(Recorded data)
- Opening Delimiter -

Lemma fix_rls_fails_after_alter_witness :
  exists resp tr s2,
    fix_rls Variants.env_policies_down Scenario.req Scenario.store
    = (Ok (Some resp), tr, s2)
    /\ status resp = 500
    /\ Pg.flag Scenario.store "notes" = Some false
    /\ Pg.flag s2 "notes" = Some true.
Proof.
  assert (Hu : "https://abc.supabase.co" <> EmptyString) by discriminate.
  assert (Hk : "service-role-key" <> EmptyString) by discriminate.
  assert (Ht : "notes" <> EmptyString) by discriminate.
  destruct (fix_rls_fails_after_alter Pg.db Variants.env_policies_down
              Scenario.req Scenario.store
              (snd (command Variants.env_policies_down Scenario.store
                      (Some Scenario.dsn) (sql_enable_rls "notes")))
              "https://abc.supabase.co" "service-role-key" "notes"
              (Error "permission denied for view pg_policies")
              eq_refl eq_refl eq_refl Hu Hk Ht eq_refl
              (or_introl eq_refl))
    as (tr & s2 & Hrun & _ & [[_ Hs2] | [Hsel _]]).
  - eexists; exists tr, s2. split; [exact Hrun|].
    split; [reflexivity|]. split; [reflexivity|]. rewrite Hs2. reflexivity.
  - discriminate Hsel.
Defined.
(** The labels recomputed from the axis affinities of [S] link the pairs
    that [S] links. *)
Lemma relabelled_linked (S : nat -> Q) (sh3 : list nat) (z y x : nat) (d : Offset) (p : nat) :
  spatial sh3 = (z, y, x) -> In d axis_dsts -> p < z * y * x ->
  let ls := components (z * y * x) (edges (axis_affinities S sh3 z y x)) in
  linked (fun i => nth i (map id_of ls) 0%Q) z y x d p = linked S z y x d p.
Proof.
  intros Hsp Hd Hp ls.
  assert (labels_of (z * y * x) (edges (axis_affinities S sh3 z y x)) ls)
    as (Hlen & Hpos & Hconn).
  { apply components_labels. intros a b Hab.
    apply (edges_linked S sh3 z y x a b Hsp) in Hab.
    destruct Hab as (Ha & d' & _ & _ & Hs). split; [exact Ha|].
    eapply shifted_lt; eauto. }
  unfold linked at 1. destruct (shifted z y x p d) as [q|] eqn:Hs.
  2:{ unfold linked. now rewrite Hs. }
  pose proof (shifted_lt z y x p q d Hs) as Hq.
  pose proof (shifted_axis_neq z y x p q d Hd Hs) as Hne.
  rewrite !nth_map_in with (d' := 0) by lia.
  rewrite id_of_eqb, id_of_nonzero by (now apply Hpos). rewrite andb_true_r.
  destruct (linked S z y x d p) eqn:Hl.
  - apply Nat.eqb_eq. apply Hconn; try assumption.
    apply conn_edge. apply (edges_linked S sh3 z y x p q Hsp).
    split; [exact Hp|]. exists d. auto.
  - apply Nat.eqb_neq. intros E. apply Hconn in E; try assumption.
    apply (conn_same_id S) in E.
    + destruct E as [E|[E N]]; [congruence|].
      unfold linked in Hl. rewrite Hs in Hl.
      apply andb_false_iff in Hl. destruct Hl as [Hl|Hl].
      * apply Qeq_bool_iff in E. congruence.
      * unfold nonzero in Hl. apply negb_false_iff in Hl.
        apply Qeq_bool_iff in Hl. contradiction.
    + intros a b Hab. apply (edges_linked S sh3 z y x a b Hsp) in Hab.
      destruct Hab as (_ & d' & _ & Hl' & Hs').
      apply linked_true in Hl'. destruct Hl' as (q' & Hs'' & E' & N').
      assert (q' = b) as -> by congruence. auto.
Qed.

Lemma recompute_value (seg : Volume) (z y x : nat) :
  spatial (shape seg) = (z, y, x) ->
  recompute_components kernels seg
  = Ok (mkVolume (last3 (shape seg))
          (map id_of
             (components (z * y * x)
                (edges (axis_affinities (flat seg) (last3 (shape seg)) z y x))))).
Proof.
  intros Hsp. unfold recompute_components; simpl.
  rewrite !(affinitize_value seg _ _ z y x Hsp). simpl.
  unfold get_segmentation.
  change (tl (shape (np_stack ?sh ?l))) with sh.
  rewrite spatial_last3, Hsp. reflexivity.
Qed.

(** Round trip: the segmentation recomputed from the axis affinities of a
    volume induces these affinities again. *)
Lemma recompute_round_trip (seg : Volume) :
  exists r, recompute_components kernels seg = Ok r /\ graph_consistent kernels seg r.
Proof.
  destruct (spatial (shape seg)) as [[z y] x] eqn:Hsp.
  eexists. split; [apply (recompute_value seg z y x Hsp)|].
  split; simpl; [apply last3_idem|].
  intros d Hd.
  rewrite (affinitize_value seg _ d z y x Hsp).
  rewrite (affinitize_value _ _ d z y x) by (simpl; now rewrite spatial_last3).
  simpl. rewrite last3_idem. do 2 f_equal.
  unfold affinity_data. apply map_ext_in. intros p Hp. apply in_seq in Hp.
  unfold flat at 1; simpl.
  rewrite (relabelled_linked (flat seg) (last3 (shape seg)) z y x d p); auto; try lia.
  now rewrite spatial_last3.
Qed.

- Closing Delimiter -

-- Assigned task --
Using the data above, reproduce every line exactly.

-- Worked solution --
Lemma fix_rls_fails_after_alter_witness :
  exists resp tr s2,
    fix_rls Variants.env_policies_down Scenario.req Scenario.store
    = (Ok (Some resp), tr, s2)
    /\ status resp = 500
    /\ Pg.flag Scenario.store "notes" = Some false
    /\ Pg.flag s2 "notes" = Some true.
Proof.
  assert (Hu : "https://abc.supabase.co" <> EmptyString) by discriminate.
  assert (Hk : "service-role-key" <> EmptyString) by discriminate.
  assert (Ht : "notes" <> EmptyString) by discriminate.
  destruct (fix_rls_fails_after_alter Pg.db Variants.env_policies_down
              Scenario.req Scenario.store
              (snd (command Variants.env_policies_down Scenario.store
                      (Some Scenario.dsn) (sql_enable_rls "notes")))
              "https://abc.supabase.co" "service-role-key" "notes"
              (Error "permission denied for view pg_policies")
              eq_refl eq_refl eq_refl Hu Hk Ht eq_refl
              (or_introl eq_refl))
    as (tr & s2 & Hrun & _ & [[_ Hs2] | [Hsel _]]).
  - eexists; exists tr, s2. split; [exact Hrun|].
    split; [reflexivity|]. split; [reflexivity|]. rewrite Hs2. reflexivity.
  - discriminate Hsel.
Defined.
(** The labels recomputed from the axis affinities of [S] link the pairs
    that [S] links. *)
Lemma relabelled_linked (S : nat -> Q) (sh3 : list nat) (z y x : nat) (d : Offset) (p : nat) :
  spatial sh3 = (z, y, x) -> In d axis_dsts -> p < z * y * x ->
  let ls := components (z * y * x) (edges (axis_affinities S sh3 z y x)) in
  linked (fun i => nth i (map id_of ls) 0%Q) z y x d p = linked S z y x d p.
Proof.
  intros Hsp Hd Hp ls.
  assert (labels_of (z * y * x) (edges (axis_affinities S sh3 z y x)) ls)
    as (Hlen & Hpos & Hconn).
  { apply components_labels. intros a b Hab.
    apply (edges_linked S sh3 z y x a b Hsp) in Hab.
    destruct Hab as (Ha & d' & _ & _ & Hs). split; [exact Ha|].
    eapply shifted_lt; eauto. }
  unfold linked at 1. destruct (shifted z y x p d) as [q|] eqn:Hs.
  2:{ unfold linked. now rewrite Hs. }
  pose proof (shifted_lt z y x p q d Hs) as Hq.
  pose proof (shifted_axis_neq z y x p q d Hd Hs) as Hne.
  rewrite !nth_map_in with (d' := 0) by lia.
  rewrite id_of_eqb, id_of_nonzero by (now apply Hpos). rewrite andb_true_r.
  destruct (linked S z y x d p) eqn:Hl.
  - apply Nat.eqb_eq. apply Hconn; try assumption.
    apply conn_edge. apply (edges_linked S sh3 z y x p q Hsp).
    split; [exact Hp|]. exists d. auto.
  - apply Nat.eqb_neq. intros E. apply Hconn in E; try assumption.
    apply (conn_same_id S) in E.
    + destruct E as [E|[E N]]; [congruence|].
      unfold linked in Hl. rewrite Hs in Hl.
      apply andb_false_iff in Hl. destruct Hl as [Hl|Hl].
      * apply Qeq_bool_iff in E. congruence.
      * unfold nonzero in Hl. apply negb_false_iff in Hl.
        apply Qeq_bool_iff in Hl. contradiction.
    + intros a b Hab. apply (edges_linked S sh3 z y x a b Hsp) in Hab.
      destruct Hab as (_ & d' & _ & Hl' & Hs').
      apply linked_true in Hl'. destruct Hl' as (q' & Hs'' & E' & N').
      assert (q' = b) as -> by congruence. auto.
Qed.

Lemma recompute_value (seg : Volume) (z y x : nat) :
  spatial (shape seg) = (z, y, x) ->
  recompute_components kernels seg
  = Ok (mkVolume (last3 (shape seg))
          (map id_of
             (components (z * y * x)
                (edges (axis_affinities (flat seg) (last3 (shape seg)) z y x))))).
Proof.
  intros Hsp. unfold recompute_components; simpl.
  rewrite !(affinitize_value seg _ _ z y x Hsp). simpl.
  unfold get_segmentation.
  change (tl (shape (np_stack ?sh ?l))) with sh.
  rewrite spatial_last3, Hsp. reflexivity.
Qed.

(** Round trip: the segmentation recomputed from the axis affinities of a
    volume induces these affinities again. *)
Lemma recompute_round_trip (seg : Volume) :
  exists r, recompute_components kernels seg = Ok r /\ graph_consistent kernels seg r.
Proof.
  destruct (spatial (shape seg)) as [[z y] x] eqn:Hsp.
  eexists. split; [apply (recompute_value seg z y x Hsp)|].
  split; simpl; [apply last3_idem|].
  intros d Hd.
  rewrite (affinitize_value seg _ d z y x Hsp).
  rewrite (affinitize_value _ _ d z y x) by (simpl; now rewrite spatial_last3).
  simpl. rewrite last3_idem. do 2 f_equal.
  unfold affinity_data. apply map_ext_in. intros p Hp. apply in_seq in Hp.
  unfold flat at 1; simpl.
  rewrite (relabelled_linked (flat seg) (last3 (shape seg)) z y x d p); auto; try lia.
  now rewrite spatial_last3.
Qed.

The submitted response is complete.